Offaly is tapping into its rich history of innovation with a coordinated development strategy designed to drive the economic growth and cultural vitality of The Faithful County well into the future.

From investment in hiking and biking trails to attract visitors and boost local business, to remote working innovations, STEM-focused education, green energy and big data projects, staff in Offaly’s Local Authority are pulling together to forge a bright future for the county’s 78,000 residents.

“Sustainable economic, social and community development is our vision for Offaly,” Anna Marie Delaney, chief executive at Offaly County Council, said.

“The Local Enterprise Office (LEO) here in Offaly is dedicated to driving entrepreneurship and supporting business in the county.

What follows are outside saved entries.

(** X6.  When [initiate] on a new coordinator returns without an exception,
    the batch cannot be stuck: either the all-done callback has been called,
    once, or registration is marked complete and a download is in flight,
    whose resolution will run the check. *)
Theorem initiate_returns_done_or_in_flight env urls :
  fst (initiate env (init urls)) = Ok tt ->
  all_done_calls (snd (initiate env (init urls))) = 1
  \/ (_in_progress (self (snd (initiate env (init urls)))) <> []
      /\ _finished_registering_downloads
           (self (snd (initiate env (init urls)))) = true
      /\ all_done_calls (snd (initiate env (init urls))) = 0).
Proof.
  unfold initiate, bind, gets, modify, ret, raise. cbn.
  destruct urls as [|u urls]; cbn -[for_each].
  - intros _. left. unfold_finished. break_inner; reflexivity.
  - match goal with
    | |- context [for_each ?xs ?f ?w1] =>
        assert (Hreg : registering w1)
          by (unfold registering, all_done_calls, count; cbn; auto);
        apply (registering_registration env xs) in Hreg;
        destruct (for_each xs f w1) as [[[]|e] w2]
    end; cbn in *; [|discriminate].
    destruct Hreg as (_ & _ & _ & Hcount & _).
    destruct (_in_progress (self w2)) eqn:Hip; cbn.
    + intros _. left. unfold_finished. break_inner; cbn; counts; lia.
    + intros _. right. cbn. rewrite Hip. repeat split; auto. discriminate.
Qed.

Lemma initiate_returns_done_or_in_flight_witness :
  all_done_calls (snd (initiate quiet_env (init [https_url]))) = 1
  \/ (_in_progress (self (snd (initiate quiet_env (init [https_url])))) <> []
      /\ _finished_registering_downloads
           (self (snd (initiate quiet_env (init [https_url])))) = true
      /\ all_done_calls (snd (initiate quiet_env (init [https_url]))) = 0).
Proof.
  apply (@initiate_returns_done_or_in_flight quiet_env [https_url]).
  reflexivity.
Defined.

(** ** Invariants kept by [initiate] *)

Section InitiateInvariant.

“We also have a cross-departmental approach delivering projects that can add economic value and enhance the lives and surroundings of our communities. It’s really about ensuring that we’re maximising opportunities for Offaly,” Delaney said.

Anna Marie Delaney, chief executive, Offaly County Council

“It’s about ensuring that Offaly is an attractive place to live and work in or visit. It’s about place-making and ensuring that we have the necessary infrastructure in place for business and quality of life.”

Offaly County Council achieves these goals through a number of initiatives. “Our economic vision is set out in both our corporate and county development plans and our Local Enterprise Office (LEO) has a key role to play within that,” Delaney said.

“This year, in particular, the LEO here in Offaly has played a key role in providing Covid-related and other supports to businesses across the county spanning a range of business sectors.”

In light of the remote working trend kick-started by the pandemic, Offaly’s proactive strategy in this area means it is well-positioned with a number of co-working hubs already up and running.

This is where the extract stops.